Menstruation often brings along mood swings, pain in the abdomen and low energy. Some may even have pimple-like bumps on their vagina during periods. A little swelling or strange discharge down there would make you ask if it is normal. So, if you see vaginal bumps, you would naturally be concerned. You can may blame the hormonal changes or your sanitary pad for the bumps. But let’s find out if there’s more to vaginal bumps during periods.
Health Shots connected with Dr Seema Sharma, Associate Director- Obstetrics and Gynaecology, Paras Health, Gurugram to find out if it is normal to get bumps around the vagina during periods.
If you thought that you’re the only one affected by it, that’s not true. In fact, it is not uncommon for women to experience bumps or swelling in the genital area during their menstrual cycle. Some women may experience discomfort or pain during this time, while others may not notice anything at all, says Dr Sharma.
Bumps or swelling in the vaginal area during periods can be caused by certain factors.
One of the most common reasons is hormonal changes that happen during the menstrual cycle. These hormonal fluctuations can lead to changes in the amount of blood flow to the vaginal area, causing it to swell or become more sensitive, says the expert.
Pads or tampons can cause friction and irritation, which can contribute to the development of bumps or swelling in the genital area. If you are not changing sanitary pads or tampons frequently enough, it can lead to skin irritation and the development of bumps or sores.
Vaginal bumps during periods may be a symptom of an underlying medical condition, such as a yeast infection, bacterial vaginosis, or a sexually transmitted infection.
Wearing a sanitary pad for a long period of time can increase the risk of developing bumps or irritation in the vaginal area. This is because pads can trap moisture and create a warm, moist environment that will feel like home to bacteria and yeast, and you don’t want that. It’s best for women to change pads every 4 to 6 hours, or more frequently if the flow is heavy, suggests the expert. It is also important to choose the right type of pad for your needs. Pads that are too thin may not provide adequate protection, while pads that are too thick may be uncomfortable or cause chafing.
It goes without saying that you need to practice good hygiene to get some relief. Keep your private area clean and dry to help prevent further irritation or infection, says Dr Sharma. Here’s what more you can do!
The expert says that over-the-counter creams or ointments like hydrocortisone cream can help to reduce itching and inflammation. Be sure to follow the instructions carefully and only use the cream for the recommended amount of time.
Pain relievers such as ibuprofen or acetaminophen can help to reduce pain and discomfort associated with bumps on the vagina during menstruation, says the expert. But follow the instructions carefully and do not exceed the recommended dosage.
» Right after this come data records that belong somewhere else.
Lemma ingress_steps now s b s' : should_ingress_limit now s = (b, s') -> ctl_steps now (Limited b) s s'.
Proof.
  unfold should_ingress_limit, incoming_announce_frequency. intros E.
  destruct (ingress_control (settings s)) eqn:H1; cbn in E; [|injection E as <- <-; split; auto with lia; cbn; [done|by rewrite H1]].
  destruct (announce_ingress_limit (settings s)) eqn:H2; cbn in E; [|injection E as <- <-; split; auto with lia; cbn; [done|by rewrite H1, H2]].
  destruct (frequency _ _ _ _ _) as [f d]. cbn [ic_burst set_ia set_deques] in E. destruct (burst_active (ic_burst s)) eqn:Hb.
  - injection E as <- <-. split; try by repeat case_match.
    + repeat case_match; cbn; lia.
    + left. by repeat case_match.
    + intros _ Hn. destruct (hold_elapsed _ _ _) eqn:Hh.
      { unfold hold_elapsed in Hh. apply andb_true_iff in Hh as [Hh%Z.ltb_lt _]. cbn in Hh. unfold control_params in *. cbn in Hh. lia. }
      rewrite andb_false_r. by case_match.
    + by intros b' [= <-].
  - destruct (f_lt _ _); injection E as <- <-; split; cbn; auto with lia; try done; intros; congruence.
Qed.

Lemma held_insert_bound (held : gmap AddressHash Packet) d p m :
  bool_decide (held !! d = None) && (m <=? size held)%nat = false -> (size (<[d := p]> held) <= size held `max` m)%nat.
Proof.
  intros H. destruct (held !! d) eqn:E.
  - rewrite map_size_insert_Some by (by eexists). lia.
  - rewrite bool_decide_true in H by done. apply Nat.leb_gt in H. rewrite map_size_insert_None by done. lia.
Qed.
If the bumps don’t vanish after a few days or become severe or are accompanied by other symptoms such as discharge or fever, it is important to speak with your doctor. They can help to determine the underlying cause and recommend appropriate treatment options, such as antibiotics for a bacterial infection or antifungal medication for a yeast infection.
When you notice them, there are certain things you should avoid doing to prevent further irritation or infection.
It might be tempting, but don’t touch the bump much. This can cause further irritation or infection and may make the situation worse.
Using harsh soaps or perfumed products in the genital area can irritate the skin and make the bump worse. Stick to mild and unscented ones and water.
Wearing tight-fitting clothing like leggings or tight jeans can cause friction and irritation in the genital area, making the bump worse. Choose loose-fitting, breathable clothing instead.
If you have a bump around your vagina, it is important to avoid having unprotected sex, as this can increase the risk of infection or spreading the infection to your partner.